First published 14 May 2021.
The liberal left-centrists wanted everyone to stick to the rules during the pandemic because, the more people stuck to the rules, the quicker the rules were done with and everyone could get back to normal. Green ecologists, meantime, said that they didn’t want to get back to normal, because normal wasn’t good enough. We all know what they’re saying now that normality’s been regained.
The East Side Crips, a Los Angeles gang, were set up in 1969 by Raymond Washington and Stanley Williams. Washington was gunned down on a street corner in 1979 after completing a five-year prison stint. Williams died in 2005 by lethal injection after being imprisoned on four counts of murder in 1979. He was 51. Washington was 25 when he was murdered.
Twenty-five. To liberal left-centrists, 25 is barely out of boyhood. In East Los Angeles, to many, 25 is life expectancy. In left-centrist terms, Washington and Williams lived to be 85. (Only Williams’s stays of execution extended his stay at San Quentin to his 52nd year.)
Why 25? Well, all in all, these young men expect life to deal them no fairer a hand than will see them survive ’til 25, as they jostle for what position they can gain in their enclaves of crime; enclaves they often are born into and , while not exactly opting for them, remain home because of the lacking prospects of a career on the outside—Pasadena, Pacific Palisades, Downtown LA.
Like Stanley Williams, Napoleon Bonaparte also died aged 51. He’d been crowned emperor when he was 33. Not much different, 25, 33. His prime aims had been the glory of France and, with his delusions of grandeur, probably his own glory, to boot. I’m not sure how many deaths Napoleon was responsible for. But I think it was more than four.
So, here we have two extremes. Young LA males whose aspirations reach no further than their 25th birthday, which circumstance may perchance extend to their 51st; and emperors of great nations whose careers begin at that age with aspirations that stretch to eternity, despite what intervening circumstances might do to curtail that expectation (but, in Napoleon’s case, probably didn’t).
So, back to the rules: those we can group together as liberal left-centrists wanted those to whom we might assign the label LA Crips to stick to the rules, so that the rules would be done away with. And then what? Well, a return to normality, or to the normality that the Greens wanted us to return to, if so it must be. And, is there any more place for the LA Crips in that normality than there was in the normality we had before it was swept aside by Covid? In short, no. And, more to the point, the LA Crips’ normality was anything but swept away by Covid. It’s pre-Covid normality that the well-to-do looked forward to, because it promised them their well-to-do future, their golden age, and bouncing grandchildren on their knees—the grandchildren for whom they’d struggled, studied, sweated and sacrificed their lives long.
For a Los Angeles Crip, life expectancy is 25 years.
For the well-to-do middle class, life expectancy extends to their future legacy—they live on, in the lifetimes of their grandchildren.
For emperors, their legacy’s life expectancy, and therefore their life expectancy, extends to eternity.
Back in school we’d get collective detention.
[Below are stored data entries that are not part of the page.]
(** * langchain-nextjs-template: the chat route and the tool-step component

    A shallow embedding of

    - the route module (fetchGitHubTools, the two message converters and
      the POST handler), and
    - components/IntermediateStep.tsx (IntermediateStep and Code),

    over a model of the part of the JavaScript runtime these functions
    call: strings as sequences of UTF-16 code units, JSON values, abrupt
    completions (exceptions), JSON.parse / JSON.stringify,
    encodeURIComponent, TextEncoder, ReadableStream and the Response
    constructors.  The runtime model follows ECMA-262, the WHATWG
    Encoding, Streams and Fetch standards; binary64 arithmetic is kept
    abstract (a [NumberModel]). *)

From Stdlib Require Import List String Ascii NArith ZArith Bool Arith Lia.
Import ListNotations.

Set Implicit Arguments.
Set Warnings "-register-all".

(* ================================================================== *)
(** * JavaScript strings *)
(* ================================================================== *)

(** A JavaScript string is a finite sequence of 16-bit code units. *)
Definition CodeUnit := N.
Definition JsString := list CodeUnit.

(** An ASCII literal of the source, as a JavaScript string. *)
Definition lit (s : string) : JsString :=
  map N_of_ascii (list_ascii_of_string s).

(** [===] on two strings: same sequence of code units. *)
Fixpoint str_eqb (a b : JsString) : bool :=
  match a, b with
  | [], [] => true
  | x :: a', y :: b' => N.eqb x y && str_eqb a' b'
  | _, _ => false
  end.

(** String concatenation with a separator (Array.prototype.join). *)
Fixpoint join (sep : JsString) (parts : list JsString) : JsString :=
  match parts with
  | [] => []
  | [p] => p
  | p :: rest => p ++ sep ++ join sep rest
  end.

Definition is_lead (c : CodeUnit) : bool := (N.leb 0xD800 c && N.leb c 0xDBFF)%N.
Definition is_trail (c : CodeUnit) : bool := (N.leb 0xDC00 c && N.leb c 0xDFFF)%N.

(** The code points of a string (ECMA-262 CodePointAt, iterated): a lead
    surrogate followed by a trail surrogate is one supplementary code
    point; any other surrogate is unpaired. *)
Inductive CodePoint :=
| Scalar (cp : N)
| Unpaired (cu : CodeUnit).

(** A code point is at most U+10FFFF. *)
Definition code_point_bounded (p : CodePoint) : Prop :=
  match p with
  | Scalar cp => (cp < 0x110000)%N
  | Unpaired _ => True
  end.

Definition surrogate_pair (hi lo : CodeUnit) : N :=
  (0x10000 + (hi - 0xD800) * 0x400 + (lo - 0xDC00))%N.

Fixpoint code_points (s : JsString) : list CodePoint :=
  match s with
  | [] => []
  | c :: rest =>
      if is_lead c then
        match rest with
        | lo :: rest' =>
            if is_trail lo
            then Scalar (surrogate_pair c lo) :: code_points rest'
            else Unpaired c :: code_points rest
        | [] => [Unpaired c]
        end
      else if is_trail c then Unpaired c :: code_points rest
      else Scalar c :: code_points rest
  end.

(** UTF-8 encoding of one scalar value. *)
Definition Uint8Array := list N.

Definition utf8_encode_code_point (cp : N) : Uint8Array :=
  (if cp <? 0x80 then [cp]
   else if cp <? 0x800 then
     [N.lor 0xC0 (N.shiftr cp 6); N.lor 0x80 (N.land cp 0x3F)]
   else if cp <? 0x10000 then
     [N.lor 0xE0 (N.shiftr cp 12);
      N.lor 0x80 (N.land (N.shiftr cp 6) 0x3F);
      N.lor 0x80 (N.land cp 0x3F)]
   else
     [N.lor 0xF0 (N.shiftr cp 18);
      N.lor 0x80 (N.land (N.shiftr cp 12) 0x3F);
      N.lor 0x80 (N.land (N.shiftr cp 6) 0x3F);
      N.lor 0x80 (N.land cp 0x3F)])%N.

(** The UTF-8 encoding of a string, as TextEncoder produces it: the
    string is first made a scalar value string (each unpaired surrogate
    becomes U+FFFD), then every scalar value is encoded. *)
Definition utf8_encode (s : JsString) : Uint8Array :=
  flat_map
    (fun p => match p with
              | Scalar cp => utf8_encode_code_point cp
              | Unpaired _ => utf8_encode_code_point 0xFFFD%N
              end)
    (code_points s).

Definition hex_upper (d : N) : CodeUnit := (if d <? 10 then 48 + d else 55 + d)%N.
Definition hex_lower (d : N) : CodeUnit := (if d <? 10 then 48 + d else 87 + d)%N.

Definition in_range (lo hi c : N) : bool := (N.leb lo c && N.leb c hi)%N.

Definition is_digit (c : CodeUnit) : bool := in_range 48 57 c.

(** The characters encodeURIComponent leaves alone: letters, digits and
    the marks [- _ . ! ~ * ' ( )]. *)
Definition uri_unreserved (c : N) : bool :=
  in_range 65 90 c || in_range 97 122 c || is_digit c
  || existsb (N.eqb c) (lit "-_.!~*'()").

Definition percent_encode (b : N) : JsString :=
  [37%N; hex_upper (N.shiftr b 4); hex_upper (N.land b 15)].

(** The characters a query value produced by encodeURIComponent is made
    of: unreserved characters and the percent sign of an escape. *)
Definition uri_safe (c : N) : bool := uri_unreserved c || N.eqb c 37.

(** The string has a surrogate that is not part of a pair. *)
Definition has_unpaired (s : JsString) : bool :=
  existsb (fun p => match p with Unpaired _ => true | Scalar _ => false end)
    (code_points s).

(* ================================================================== *)
(** * Numbers *)
(* ================================================================== *)

(** Number values are binary64 floats.  Their arithmetic is not
    modelled: the development is parametric in a type of numbers and in
    the four runtime operations the code reaches. *)
Record NumberModel : Type := {
  Number : Type;
  (** StringToNumber on a literal of the JSON grammar *)
  StringToNumber : JsString -> Number;
  (** Number::toString(x, 10) *)
  NumberToString : Number -> JsString;
  (** x is neither NaN nor an infinity *)
  Number_isFinite : Number -> bool;
  (** x is +0, -0 or NaN: the numbers ToBoolean sends to false *)
  Number_isZeroOrNaN : Number -> bool
}.

(** A model that runs: a number is kept as its literal.  It is used to
    evaluate the embedding on concrete inputs. *)
Definition literal_is_zero (s : JsString) : bool :=
  forallb (fun c => negb (in_range 49 57 c))
    (* the digits before an exponent part *)
    ((fix mantissa (l : JsString) : JsString :=
        match l with
        | [] => []
        | c :: l' => if N.eqb c 101 || N.eqb c 69 then [] else c :: mantissa l'
        end) s).

Definition LiteralNumbers : NumberModel := {|
  Number := JsString;
  StringToNumber := fun s => s;
  NumberToString := fun s => s;
  Number_isFinite := fun _ => true;
  Number_isZeroOrNaN := literal_is_zero
|}.

(* ================================================================== *)
(** * Exceptions *)
(* ================================================================== *)

(** A thrown Error object, as far as the handler looks at it: [message]
    and [status] are the two properties read by the catch block of POST;
    [status] is [None] for an error object without such a property. *)
Record JsError : Type := {
  err_name : JsString;
  message : JsString;
  status : option Z
}.

(** [new Error(msg)], [new TypeError(msg)], ...: the standard
    constructors set no [status]. *)
Definition NativeError (name msg : string) : JsError :=
  {| err_name := lit name; message := lit msg; status := None |}.

Definition Error (msg : string) : JsError := NativeError "Error" msg.
Definition TypeError (msg : string) : JsError := NativeError "TypeError" msg.
Definition SyntaxError (msg : string) : JsError := NativeError "SyntaxError" msg.
Definition URIError (msg : string) : JsError := NativeError "URIError" msg.
Definition RangeError (msg : string) : JsError := NativeError "RangeError" msg.

(** The result of evaluating an expression or a call: a value, or an
    exception on its way to the nearest enclosing [catch]. *)
Inductive Completion (A : Type) : Type :=
| Return (a : A)
| Throw (e : JsError).
Arguments Return {A} a.
Arguments Throw {A} e.

Definition bind {A B : Type} (c : Completion A) (k : A -> Completion B)
  : Completion B :=
  match c with
  | Return a => k a
  | Throw e => Throw e
  end.

Declare Scope js_scope.
Delimit Scope js_scope with js.
Notation "x <- c ;; k" := (bind c (fun x => k))
  (at level 61, c at next level, right associativity) : js_scope.
Notation "c ;;; k" := (bind c (fun _ => k))
  (at level 61, right associativity) : js_scope.

(** [try { body } catch (e) { handler }] *)
Definition try_catch {A : Type} (body : Completion A)
  (handler : JsError -> Completion A) : Completion A :=
  match body with
  | Return a => Return a
  | Throw e => handler e
  end.

(** Every exception the computation can end with is an error object
    without a [status] property. *)
Definition throws_native {A : Type} (c : Completion A) : Prop :=
  forall e, c = Throw e -> status e = None.

(** The property names the two source files read with [.name]. None of
    them is defined on a built-in prototype, so a read finds an own
    property or nothing. *)
Inductive PropertyName :=
| p_user_input | p_show_intermediate_steps | p_response | p_output
| p_tool_name | p_tool_input | p_tool_output.

Definition property_string (p : PropertyName) : string :=
  match p with
  | p_user_input => "user_input"
  | p_show_intermediate_steps => "show_intermediate_steps"
  | p_response => "response"
  | p_output => "output"
  | p_tool_name => "tool_name"
  | p_tool_input => "tool_input"
  | p_tool_output => "tool_output"
  end.

Definition property_key (p : PropertyName) : JsString := lit (property_string p).

Section Runtime.

Variable num : NumberModel.

Local Open Scope js_scope.

(* ================================================================== *)
(** * Values *)
(* ================================================================== *)

(** The values the code handles: what JSON.parse and [json()] produce,
    and [undefined] for a property that is not there.  An object is its
    list of own properties, in the order [Object.keys] lists them. *)
Inductive JsValue : Type :=
| JUndefined
| JNull
| JBool (b : bool)
| JNum (n : Number num)
| JStr (s : JsString)
| JArr (elems : list JsValue)
| JObj (props : list (JsString * JsValue)).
Those who needed to get away for a rugby game would mutter in dissatisfaction at the unruly louts whose shenanigans were extending the detention past their kick-off time. But the louts were unruffled: they had no rugby game to go to. They had nothing to go to. So why should they give up their shenanigans for a subgroup among them that wanted the rules adhered to, just so the louts could be simply forgotten again, once they’d played their cooperative role?
If more were done to show the Crips, the louts, those in prison, the poor, the social minorities, the hopeless how much better the normality that we want to return to would be for them, then that’s how we would accelerate the emergence from disasters. But, instead of levelling up, the answer we so often get is to eliminate those whose levelling up is seen as a burden with no benefits. The only answer to that is levelling down: revolution.
Revolution is what comes when the LA Crips ask, “Who wants to live for ever?”